It's never pleasant to receive a negative employee evaluation, especially when it doesn't reflect your job performance. If you get an unfair work review, use the sample letter below to respond in a professional manner.
Sample Rebuttal Letter to Negative Employee Evaluation
Writing a rebuttal letter gives you the opportunity to calm down, clear your head, and respond in a professional way. The sample letter is provided in a printable format so you can customize the text for your own purposes. Click the image and the letter will open as a PDF; use this guidance if you experience any challenges working with the document.
General Tips for Crafting a Rebuttal Letter
When you receive an unfair work evaluation, you'll likely be angry or hurt. It's best not to vent these feelings immediately or argue with the supervisor. Instead, state that he has given you much to think about, and exit. Take some time to reflect and calm down before you begin writing a rebuttal letter.
Give yourself at least a full workday after the review before writing. You'll be able to think rationally and present your point of view in a more convincing manner. If you're still angry after one day, wait a little longer. However, don't delay more than a week since you may lose your nerve (or you manager may lose interest).
Tone and Word Choice
While you may be smarting over unfair criticism, this is no time to be snarky or belligerent. Use polite, professional language.
Attention to Detail
If the boss cited six different sticking points in your review, craft six unique responses that address each point to show you took the time to examine the full evaluation.
Offering Examples and Solutions
If the manager said you have a bad attitude, prove it's not so by attaching copies of emails from satisfied customers or thank-you notes from co-workers. If a negative comment points out a flaw in your work, outline a training program or suggest a mentor to help you tackle the shortcoming.
Getting an Honest Assessment Before You Send
Ask a trusted colleague, advisor or teacher to read your letter and provide frank feedback. This person may point out a blind spot you have where your performance is concerned.
Consider requesting a follow-up meeting with your supervisor. When you offer to discuss wrong impressions, an improvement plan, or both, you are showing your willingness to collaborate to solve problems.

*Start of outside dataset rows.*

(* ===== verification/ClientPin.v ===== *)
(** * Commands that use the PIN

    [authenticatorClientPIN], [authenticatorConfig], [authenticatorReset], the PIN checks of
    the other commands, and the dispatch around them:
    [src/third_party/fido-authenticator/src/ctap2.rs] and [dispatch.rs]. *)

From stdpp Require Import base tactics numbers list option strings.
From S2P Require Import Prelude Interfaces FidoClient PinToken FidoState ResidentReplacement Utf8.

(** ** The authenticator *)

Record Authenticator (T : Type) := mkAuthenticator {
  trussed : T;
  persistent : PersistentState;
  runtime : RuntimeState;
}.
Arguments mkAuthenticator {T}.
Arguments trussed {T}.
Arguments persistent {T}.
Arguments runtime {T}.

(** [Authenticator::new], with [State::new]. *)
Definition new_authenticator {T} (t : T) : Authenticator T :=
  mkAuthenticator t PersistentState_default RuntimeState_default.

(** ** Requests *)

(** [PinV1Subcommand]; the rest of the enumeration answers as the two before it. *)
Inductive PinSubcommand :=
  | GetRetries | GetKeyAgreement | SetPin | ChangePin | GetPinToken
  | GetPinUvAuthTokenUsingPinWithPermissions
  | GetPinUvAuthTokenUsingUvWithPermissions | GetUVRetries | OtherPinSubcommand.

#[export] Instance PinSubcommand_eq_dec : EqDecision PinSubcommand.
Proof. solve_decision. Defined.

Record PinRequest `{FidoCrates} := mkPinRequest {
  sub_command : PinSubcommand;
  pr_protocol : option Z;
  key_agreement : option EcdhEsHkdf256PublicKey;
  pin_auth : option bytes;
  new_pin_enc : option bytes;
  pin_hash_enc : option bytes;
  pr_permissions : option Z;
  pr_rp_id : option bytes;
}.
Record PinResponse `{FidoCrates} := mkPinResponse {
  res_retries : option Z;
  res_key_agreement : option EcdhEsHkdf256PublicKey;
  res_pin_token : option bytes;
}.

Arguments mkPinRequest {_}.
Arguments mkPinResponse {_}.

(** [AuthenticatorOptions]. *)
Record AuthenticatorOptions := mkOptions { opt_rk : option bool; opt_up : option bool; opt_uv : option bool }.

(** [authenticatorConfig] and [authenticatorCredentialManagement], with the CBOR of their
    parameters, [None] where it does not fit the buffer. *)
Inductive ConfigSubcommand := SetMinPINLength | ToggleAlwaysUv | EnableLongTouchForReset | OtherConfigSubcommand.
Record ConfigParams := mkConfigParams {
  new_min_pin_length : option Z;
  cp_rp_ids : option (list bytes);
  force_change_pin : option bool;
  cp_cbor : option bytes;
}.
Record ConfigRequest := mkConfigRequest {
  cr_sub_command : ConfigSubcommand;
  cr_code : Z;
  cr_params : option ConfigParams;
  cr_protocol : option Z;
  cr_pin_auth : option bytes;
}.

Inductive CmSubcommand :=
  | GetCredsMetadata | EnumerateRpsBegin | EnumerateRpsGetNextRp | EnumerateCredentialsBegin
  | EnumerateCredentialsGetNextCredential | DeleteCredential | UpdateUserInformation | OtherCmSubcommand.
Record CmParams := mkCmParams { cm_rp_id_hash : option bytes; cm_cbor : option bytes }.
Record CmRequest := mkCmRequest {
  cm_sub_command : CmSubcommand;
  cm_code : Z;
  cm_params : option CmParams;
  cm_protocol : option Z;
  cm_pin_auth : option bytes;
}.

(** [pin.iter().rposition(|&b| b != 0)]. *)
Fixpoint rposition_nonzero (l : bytes) : option nat :=
  match l with
  | [] => None
  | b :: l =>
      match rposition_nonzero l with
      | Some last => Some (S last)
      | None => if b =? 0 then None else Some O
      end
  end.
Definition stripped_length (pin : bytes) : nat := match rposition_nonzero pin with Some last => S last | None => O end.

Section commands.
Context {T : Type} `{FidoCrates, Sha256, FidoClient T, PersistentCbor, ReplacementCbor} (config : Config).

Definition a_step : Type → Type := step (Authenticator T) CtapError.

Definition on_trussed {A} (c : f_step A) : a_step A :=
  zoom trussed (λ t a, mkAuthenticator t (persistent a) (runtime a)) c.
Definition on_persistent {A} (c : s_step A) : a_step A :=
  zoom (λ a, (persistent a, trussed a)) (λ s a, mkAuthenticator (snd s) (fst s) (runtime a)) c.
Definition on_runtime {A} (c : r_step A) : a_step A :=
  zoom (λ a, (runtime a, trussed a)) (λ s a, mkAuthenticator (snd s) (persistent a) (fst s)) c.
Definition set_runtime (f : RuntimeState → RuntimeState) : a_step unit :=
  modify (λ a, mkAuthenticator (trussed a) (persistent a) (f (runtime a))).
Definition latch_failure : a_step unit :=
  modify (λ a, mkAuthenticator (trussed a) (latch_persistence_failure (persistent a)) (runtime a)).
Definition stored {A} (f : PersistentState → A) : a_step A := a ← get_state; mret (f (persistent a)).

(** [self.pin_protocol(..)], then a method of it. *)
Definition on_pin {A} (c : t_step A) : a_step A := on_runtime (with_protocol c).

(** ** [impl State] *)

Definition decrement_retries : a_step unit := on_persistent ps_decrement_retries;; set_runtime rt_decrement_retries.
Definition reset_retries : a_step unit := on_persistent ps_reset_retries;; set_runtime rt_reset_retries.
Definition pin_blocked : a_step unit :=
  a ← get_state;
  return_if (ps_pin_blocked (persistent a)) PinBlocked;;
  return_if (rt_pin_blocked (runtime a)) PinAuthBlocked.

(** [UserPresence] for [Conforming]. *)
Definition consent (strong : bool) : a_step unit :=
  result ← on_trussed (syscall (ConfirmUserPresent strong (fido2_up_timeout config)));
  match result with
  | Ok _ => mret tt
  | Err ConsentTimedOut => throw UserActionTimeout
  | Err ConsentInterrupted => throw KeepaliveCancel
  | Err ConsentOther => throw OperationDenied
  end.
Definition user_present : a_step unit := consent false.
Definition user_present_strong : a_step unit := consent true.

Requesting a meeting also paints a picture on how management responds to conflicts in the workplace. If the boss is unwilling to meet or hear your side of the story, you may want to think about updating your resume and starting to look for a new position.
Panic Versus Preparation
A negative employee review isn't the end of the world. It can serve as an opportunity for you to improve your performance and communication with your supervisor, or it could be a signal that it's time to look for a different position. Either way, you benefit when you are proactive and communicate professionally.